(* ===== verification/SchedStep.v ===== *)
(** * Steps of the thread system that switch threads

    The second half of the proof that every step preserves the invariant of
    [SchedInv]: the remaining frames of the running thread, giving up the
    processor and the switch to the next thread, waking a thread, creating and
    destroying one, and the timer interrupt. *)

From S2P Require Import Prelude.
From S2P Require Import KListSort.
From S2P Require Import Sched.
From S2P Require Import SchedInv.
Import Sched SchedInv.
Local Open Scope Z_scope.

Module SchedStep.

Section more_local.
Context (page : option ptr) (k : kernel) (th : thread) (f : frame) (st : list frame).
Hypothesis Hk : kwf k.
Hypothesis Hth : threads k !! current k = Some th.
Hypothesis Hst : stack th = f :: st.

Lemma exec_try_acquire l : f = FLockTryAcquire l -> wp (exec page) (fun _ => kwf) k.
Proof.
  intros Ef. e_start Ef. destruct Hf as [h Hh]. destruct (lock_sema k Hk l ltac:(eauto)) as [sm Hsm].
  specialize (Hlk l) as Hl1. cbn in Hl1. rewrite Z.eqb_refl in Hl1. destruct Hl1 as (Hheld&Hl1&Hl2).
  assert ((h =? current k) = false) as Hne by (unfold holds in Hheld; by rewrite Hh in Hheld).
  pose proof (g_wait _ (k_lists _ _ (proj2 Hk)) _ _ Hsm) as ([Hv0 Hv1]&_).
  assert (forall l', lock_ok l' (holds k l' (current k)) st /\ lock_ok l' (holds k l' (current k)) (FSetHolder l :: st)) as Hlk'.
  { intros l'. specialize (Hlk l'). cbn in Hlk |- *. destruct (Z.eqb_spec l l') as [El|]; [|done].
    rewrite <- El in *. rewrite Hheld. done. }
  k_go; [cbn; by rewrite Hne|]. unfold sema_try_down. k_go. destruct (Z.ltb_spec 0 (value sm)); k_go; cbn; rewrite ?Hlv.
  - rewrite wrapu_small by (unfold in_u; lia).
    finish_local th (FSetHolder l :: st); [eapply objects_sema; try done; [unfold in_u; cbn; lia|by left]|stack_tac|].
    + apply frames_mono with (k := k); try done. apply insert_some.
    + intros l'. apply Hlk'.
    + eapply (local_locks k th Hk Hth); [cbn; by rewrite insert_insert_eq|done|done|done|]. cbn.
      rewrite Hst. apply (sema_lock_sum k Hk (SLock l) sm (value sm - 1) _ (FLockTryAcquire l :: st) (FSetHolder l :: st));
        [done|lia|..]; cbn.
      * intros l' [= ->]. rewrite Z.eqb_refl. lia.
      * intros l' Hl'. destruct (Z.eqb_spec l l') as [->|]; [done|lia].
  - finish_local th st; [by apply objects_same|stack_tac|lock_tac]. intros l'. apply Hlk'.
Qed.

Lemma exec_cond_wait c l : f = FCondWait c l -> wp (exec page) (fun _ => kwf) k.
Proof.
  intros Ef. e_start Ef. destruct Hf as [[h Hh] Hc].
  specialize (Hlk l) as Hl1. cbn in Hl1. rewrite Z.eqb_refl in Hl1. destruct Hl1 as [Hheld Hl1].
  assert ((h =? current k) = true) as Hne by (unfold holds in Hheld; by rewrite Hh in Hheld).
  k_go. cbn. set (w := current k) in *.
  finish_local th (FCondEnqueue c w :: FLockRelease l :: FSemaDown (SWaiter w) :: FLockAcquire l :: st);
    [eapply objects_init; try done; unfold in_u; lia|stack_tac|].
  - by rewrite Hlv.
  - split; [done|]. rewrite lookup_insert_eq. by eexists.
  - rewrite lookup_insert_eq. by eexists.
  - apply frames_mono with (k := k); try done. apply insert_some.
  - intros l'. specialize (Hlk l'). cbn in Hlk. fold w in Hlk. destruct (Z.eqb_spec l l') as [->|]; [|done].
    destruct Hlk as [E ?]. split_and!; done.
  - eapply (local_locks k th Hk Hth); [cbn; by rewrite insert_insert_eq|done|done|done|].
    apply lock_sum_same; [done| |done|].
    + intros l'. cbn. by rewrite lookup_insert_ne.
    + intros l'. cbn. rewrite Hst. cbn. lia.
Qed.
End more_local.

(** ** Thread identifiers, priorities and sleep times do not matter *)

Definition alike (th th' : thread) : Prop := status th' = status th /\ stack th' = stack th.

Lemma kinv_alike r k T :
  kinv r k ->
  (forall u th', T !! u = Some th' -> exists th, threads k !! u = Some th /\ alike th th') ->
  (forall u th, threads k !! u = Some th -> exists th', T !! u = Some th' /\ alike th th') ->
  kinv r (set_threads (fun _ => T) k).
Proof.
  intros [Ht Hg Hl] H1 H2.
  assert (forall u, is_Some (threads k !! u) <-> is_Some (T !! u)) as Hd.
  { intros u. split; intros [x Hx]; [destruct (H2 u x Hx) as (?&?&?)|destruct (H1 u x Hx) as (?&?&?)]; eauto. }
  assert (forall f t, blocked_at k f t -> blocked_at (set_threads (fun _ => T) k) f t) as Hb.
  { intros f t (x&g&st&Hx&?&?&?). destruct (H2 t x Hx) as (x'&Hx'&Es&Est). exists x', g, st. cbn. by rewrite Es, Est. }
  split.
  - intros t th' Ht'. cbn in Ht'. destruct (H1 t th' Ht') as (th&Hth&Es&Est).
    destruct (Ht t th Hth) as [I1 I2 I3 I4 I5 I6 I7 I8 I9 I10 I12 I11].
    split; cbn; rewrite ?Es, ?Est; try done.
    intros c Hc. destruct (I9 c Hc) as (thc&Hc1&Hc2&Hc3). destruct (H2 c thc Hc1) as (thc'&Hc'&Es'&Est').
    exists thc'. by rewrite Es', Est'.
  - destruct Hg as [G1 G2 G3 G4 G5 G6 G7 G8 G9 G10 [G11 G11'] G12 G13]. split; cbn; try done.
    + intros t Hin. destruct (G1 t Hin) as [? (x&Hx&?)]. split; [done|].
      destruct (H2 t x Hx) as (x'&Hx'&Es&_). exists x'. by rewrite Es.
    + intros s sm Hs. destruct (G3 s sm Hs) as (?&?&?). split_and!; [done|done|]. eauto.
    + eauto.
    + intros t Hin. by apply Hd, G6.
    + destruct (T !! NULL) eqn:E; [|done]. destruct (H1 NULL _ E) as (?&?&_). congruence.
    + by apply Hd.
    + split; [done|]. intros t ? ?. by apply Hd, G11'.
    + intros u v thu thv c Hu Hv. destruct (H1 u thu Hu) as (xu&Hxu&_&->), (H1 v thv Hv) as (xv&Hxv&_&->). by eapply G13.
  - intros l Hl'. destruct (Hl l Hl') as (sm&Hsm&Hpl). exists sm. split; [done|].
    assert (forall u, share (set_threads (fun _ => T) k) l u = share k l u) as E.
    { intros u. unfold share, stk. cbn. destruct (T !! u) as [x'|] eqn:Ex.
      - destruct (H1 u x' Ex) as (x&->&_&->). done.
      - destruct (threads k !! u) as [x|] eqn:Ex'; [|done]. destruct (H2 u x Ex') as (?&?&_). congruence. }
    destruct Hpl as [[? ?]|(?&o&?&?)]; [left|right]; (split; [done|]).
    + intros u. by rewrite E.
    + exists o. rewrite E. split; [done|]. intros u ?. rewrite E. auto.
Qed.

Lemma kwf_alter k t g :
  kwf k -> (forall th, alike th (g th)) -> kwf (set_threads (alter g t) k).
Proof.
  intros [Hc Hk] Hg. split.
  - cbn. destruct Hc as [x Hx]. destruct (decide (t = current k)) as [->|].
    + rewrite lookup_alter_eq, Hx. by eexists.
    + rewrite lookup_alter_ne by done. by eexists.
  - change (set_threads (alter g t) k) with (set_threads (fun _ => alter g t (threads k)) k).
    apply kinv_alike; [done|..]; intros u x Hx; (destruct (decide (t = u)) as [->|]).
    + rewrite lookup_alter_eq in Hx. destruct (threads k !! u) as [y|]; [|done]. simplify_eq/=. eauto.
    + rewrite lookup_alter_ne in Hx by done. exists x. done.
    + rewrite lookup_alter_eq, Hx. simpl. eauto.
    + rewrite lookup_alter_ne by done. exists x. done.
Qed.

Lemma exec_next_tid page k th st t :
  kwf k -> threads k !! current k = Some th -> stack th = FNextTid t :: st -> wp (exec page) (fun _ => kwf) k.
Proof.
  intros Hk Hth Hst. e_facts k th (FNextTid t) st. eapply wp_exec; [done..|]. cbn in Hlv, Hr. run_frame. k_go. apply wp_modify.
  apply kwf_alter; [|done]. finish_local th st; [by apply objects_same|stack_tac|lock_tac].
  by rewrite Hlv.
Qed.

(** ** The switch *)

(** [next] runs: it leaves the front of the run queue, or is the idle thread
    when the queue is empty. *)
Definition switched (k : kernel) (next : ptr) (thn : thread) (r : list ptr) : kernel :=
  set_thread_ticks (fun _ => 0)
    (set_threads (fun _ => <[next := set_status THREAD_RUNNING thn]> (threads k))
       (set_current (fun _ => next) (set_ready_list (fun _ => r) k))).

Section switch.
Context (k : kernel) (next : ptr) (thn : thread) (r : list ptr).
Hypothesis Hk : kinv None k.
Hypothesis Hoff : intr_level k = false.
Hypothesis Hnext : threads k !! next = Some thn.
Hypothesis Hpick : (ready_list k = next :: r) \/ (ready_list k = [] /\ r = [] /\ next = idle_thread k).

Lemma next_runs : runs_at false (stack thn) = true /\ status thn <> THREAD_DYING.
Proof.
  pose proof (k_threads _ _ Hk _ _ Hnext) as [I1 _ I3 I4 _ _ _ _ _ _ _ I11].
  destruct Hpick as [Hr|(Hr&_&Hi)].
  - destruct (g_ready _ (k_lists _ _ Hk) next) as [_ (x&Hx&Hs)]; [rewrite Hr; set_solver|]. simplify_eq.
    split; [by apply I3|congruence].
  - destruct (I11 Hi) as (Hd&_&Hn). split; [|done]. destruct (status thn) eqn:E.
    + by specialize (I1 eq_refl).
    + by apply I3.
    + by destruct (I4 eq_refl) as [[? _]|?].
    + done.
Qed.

.....

* _YOUR OBJECTIVE_:
Every line of the entries that includes "value" must be copied into the answer.

* _ANSWER FOR THE TASK_:
  k_go; [cbn; by rewrite Hne|]. unfold sema_try_down. k_go. destruct (Z.ltb_spec 0 (value sm)); k_go; cbn; rewrite ?Hlv.
      rewrite Hst. apply (sema_lock_sum k Hk (SLock l) sm (value sm - 1) _ (FLockTryAcquire l :: st) (FSetHolder l :: st));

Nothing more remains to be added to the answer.